Adding that she "totally understands" why there are people who look at her in such a way, she then went on to discuss her therapy sessions, which started soon after news of the scandal broke, attracting a flurry of headlines and scrutiny.

"I started [therapy] a few years ago when things went sideways in my family and with the college scandal," she said. "I just needed somebody to talk to. If you have the resource and you can, I would really recommend it."

She added: "When I first started, I wanted it to be good and everything to be healed and all of this to work overnight or within a week's span. And I feel like it's been years, and I'm still dealing with things and I still have so many questions."

Olivia Jade Giannulli
Olivia Jade attends 102.7 KIIS FM's Jingle Ball 2021 Presented By Capital One at The Forum on December 03, 2021 in Inglewood, California. The YouTube star has spoken out about her college admissions scandal, insisting she was a straight-A student in high school. Jon Kopaloff/WireImage

In November 2021 she and her sister, Bella Rose Giannulli, defended their mother for her role in the scam.

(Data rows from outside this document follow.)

(** ** Labels *)

Lemma any_target_ok t l targets places ids : mapM (list_at (attr_valueIdTable_ t) l) places = Some ids →
  any_target t l targets places = Some (existsb (λ id, bool_decide (id ∈ targets)) ids).
Proof.
  rewrite mapM_Some. induction 1 as [|i id places ids Hi _ IH]; [done|]. simpl. rewrite Hi. cbn [mbind option_bind].
  destruct (decide (id ∈ targets)) as [Hin|Hin].
  - by rewrite bool_decide_true.
  - by rewrite bool_decide_false.
Qed.

(** The table of a name, empty but for the number 0 when it is unknown. *)
Lemma name_table t name : attr_ok t → name ≠ u_empty → ∃ m, vat (valueStrTable_ t) (nameId name t) = Some m ∧
  ∀ v id, 0 < id → m !! v = Some id ↔ attr_value t id = Some (name, v).
Proof.
  intros Hok Hne. destruct (at_zero t Hok) as [Hn0 Hi0]. pose proof (lookup_lt_Some _ _ _ Hn0) as H0.
  assert (0 ≤ nameId name t < Z.of_nat (length (nameStrVec_ t))) as Hr.
  { unfold nameId. destruct (nameStrMap_ t !! name) as [n|] eqn:E; simpl; [|lia].
    apply (at_name t Hok) in E. apply vat_lt. by eexists. }
  destruct (proj2 (vat_lt (valueStrTable_ t) (nameId name t))) as [m Em]; [by rewrite (at_tables t Hok)|].
  exists m. split; [done|]. intros v id Hid. rewrite (at_value t Hok _ m v id Em).
  unfold attr_value, valueId2NameId, nameStr, valueStr. split.
  - intros [Ev En]. rewrite En, Ev. cbn [mbind option_bind]. unfold nameId in *.
    destruct (nameStrMap_ t !! name) as [n|] eqn:E; simpl in *; [|by apply (at_named t Hok) in En; lia].
    apply (at_name t Hok) in E. by rewrite E.
  - destruct (vat (nameIdVec_ t) id) as [n|] eqn:En; [|done]. cbn [mbind option_bind].
    destruct (vat (nameStrVec_ t) n) as [s|] eqn:Es; [|done]. cbn [mbind option_bind].
    destruct (vat (valueStrVec_ t) id) as [x|]; [|done]. cbn [mbind option_bind]. intros [= -> ->]. split; [done|].
    apply (at_name t Hok) in Es. unfold nameId. by rewrite Es.
Qed.

(** *)
Theorem attr_label_selects t name values d ps : attr_ok t → name ≠ u_empty → doc_attrs t d = Some ps →
  ∃ label b, attr_label_new t name values = Some label ∧ attr_label_test t label d = Some b ∧
  (b = true ↔ ∃ v, v ∈ values ∧ (name, v) ∈ ps).
Proof.
  intros Hok Hne Hd. destruct (name_table t name Hok Hne) as (m & Em & Hm). unfold attr_label_new.
  assert (mapM (λ v, valueId (nameId name t) v t) values = Some (map (λ v, default 0 (m !! v)) values)) as ->.
  { apply mapM_Some. apply Forall2_fmap_r, Forall_Forall2_diag, Forall_true. intros v. unfold valueId. by rewrite Em. }
  cbn [mbind option_bind].
  unfold doc_attrs in Hd. destruct (ids_of (attr_valueIdTable_ t) d) as [ids|] eqn:Ei; [|done]. cbn [mbind option_bind] in Hd.
  destruct (ids_of_list _ d ids (at_ids t Hok) Ei) as (l & El & _ & Hl).
  eexists _, _. split; [reflexivity|]. unfold attr_label_test. rewrite El. cbn [mbind option_bind].
  rewrite (any_target_ok t l _ _ ids Hl). split; [reflexivity|]. simpl targetValueIds_.
  pose proof (at_docs t Hok d ids Ei) as Hpos. apply mapM_Some in Hd. rewrite Forall_forall in Hpos.
  rewrite existsb_exists. setoid_rewrite bool_decide_eq_true. setoid_rewrite elem_of_list_to_set. setoid_rewrite <- list_elem_of_In.
  setoid_rewrite list_elem_of_fmap. split.
  - intros (id & Hin & v & Hv & Hvs). exists v. split; [done|]. destruct (Hpos id Hin) as [Hid _].
    destruct (m !! v) as [x|] eqn:Ex; simpl in Hv; [subst x|lia]. apply (Hm v id Hid) in Ex.
    destruct (proj1 (list_elem_of_lookup _ _) Hin) as [k Hk]. destruct (Forall2_lookup_l _ _ _ _ _ Hd Hk) as (p & Hp & E).
    rewrite Ex in E. injection E as <-. by eapply list_elem_of_lookup_2.
  - intros (v & Hvs & Hin). destruct (proj1 (list_elem_of_lookup _ _) Hin) as [k Hk].
    destruct (Forall2_lookup_r _ _ _ _ _ Hd Hk) as (id & Hid & E). exists id. split; [by eapply list_elem_of_lookup_2|].
    exists v. split; [|done]. destruct (Hpos id) as [Hp _]; [by eapply list_elem_of_lookup_2|]. apply (Hm v id Hp) in E. by rewrite E.
Qed.
End attr.
(* ===== verification/Segments.v ===== *)
(** * User and ad segments ([ad-manager/AdSelector.cpp], part 1)

    A feature map gives the values of each feature of a user or an ad.  The
    selector keeps click rates per combination of values: [expandSegmentStr]
    writes all combinations of one user or ad, [getAllPossibleSegStr] walks
    through all combinations of the known values with a counter per feature.
    The theorems relate both to the cartesian product [choices] and to each
    other.

    [std::map<std::string, T>] is a list of pairs in increasing order of the
    keys, since both functions depend on the order of iteration. *)
From S2P Require Import Prelude CNum Env Phrases.

(** ** [std::map<std::string, T>] *)

Abbreviation smap V := (list (string * V)).

Fixpoint smap_get {V} (k : string) (m : smap V) : option V :=
  match m with
  | [] => None
  | (k', v) :: m => if String.eqb k k' then Some v else smap_get k m
  end.

(** [m[k] = f(m[k])], [f] being told whether the key was there. *)
Fixpoint smap_put {V} (k : string) (f : option V → V) (m : smap V) : smap V :=
  match m with
  | [] => [(k, f None)]
  | (k', v) :: m' =>
      if String.eqb k k' then (k, f (Some v)) :: m'
      else if str_lt k k' then (k, f None) :: m else (k', v) :: smap_put k f m'
  end.

Definition smap_ok {V} (m : smap V) : Prop := sset_ok (map fst m).

(** ** Features *)

(** [FeatureT], [FeatureMapT] *)
Abbreviation FeatureT := (list (string * string)).
Abbreviation FeatureMapT := (smap (list string)).

Definition linker : string := "-".
Definition UnknownStr : string := "Unknown".

(** [loadDef] on the lines of the file; [None] is the exception. *)
Definition loadDef (lines : list string) : option (FeatureMapT * smap nat) :=
  let names := filter (λ l, l ≠ EmptyString) lines in
  match names with
  | [] => None
  | _ => Some (fold_left (λ m l, smap_put l (λ _, []) m) names [],
               fold_left (λ m l, smap_put l (λ _, 0%nat) m) names [])
  end.

(** The repair of [init]: exactly the features of the configuration, new ones
    with the value [Unknown]. *)
Definition fit_segments (def : FeatureMapT) (segments : FeatureMapT) : FeatureMapT :=
  match segments with
  | [] => map (λ kv, (kv.1, kv.2 ++ [UnknownStr])) def
  | _ =>
      let kept := filter (λ kv, is_Some (smap_get kv.1 def)) segments in
      fold_left (λ s kv, match smap_get kv.1 s with
                         | None => smap_put kv.1 (λ _, [UnknownStr]) s
                         | Some _ => s
                         end) def kept
  end.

Olivia Jade Giannulli said: "I think for me, even though I also was getting dragged negatively, it didn't nearly affect me as much as Mom having all this thrown on her.

"And I think we can talk about this, that she really took this whole thing on her back, solely. There are a lot of people that were in this case and a lot of other parents and I do not know one other person's name."

During an appearance on Jada Pinkett Smith's Red Table Talk in December 2020, Giannulli said that she had no idea of what her parents had done to get her into her college of choice, as she also apologized for her part in the scandal.

"I'm not trying to victimize myself," she said. "I don't want pity. I don't deserve pity. I just want a second chance and to say I recognized that I messed up."

She went on: "What's important for me is to learn from the mistake, not to now be shamed and punished and never given a second chance. I mean, I'm 21, I feel like I deserve a second chance to redeem myself [and] to show I've grown."

In this RTT exclusive interview Olivia Jade, the popular beauty influencer and youngest daughter of Full House Actress Lori Loughlin and designer Mossimo...

Giannulli said that her parents' actions "came from a place of wanting the best for their kids. They thought it was normal. In that community, it was not out of the ordinary."

"No matter what the situation is, you don't want to see your parents go to prison," she said. "But it's necessary for us to move on and move forward.—I'm trying to look at the positives in situations, you know?

"I know it's a positive that she's in there right now. She gets to really rethink everything that happened, kind of figure out… what she wants to do with what she's learned from all of this. Hopefully, that will be a blessing in the end."

Former Full House star Loughlin was sentenced to two months in prison in 2021, which she has already served, while her husband received a five-month sentence, which he is due to complete serving in April 2022.

Loughlin said at the time she was sentenced: "I went along with a plan to give my daughters an unfair advantage in the college admissions process and in doing so I ignored my intuition and allowed myself to be swayed from my moral compass.

"I have great faith in God and I believe in redemption and I will do everything in my power to redeem myself and use this experience as a catalyst to do good."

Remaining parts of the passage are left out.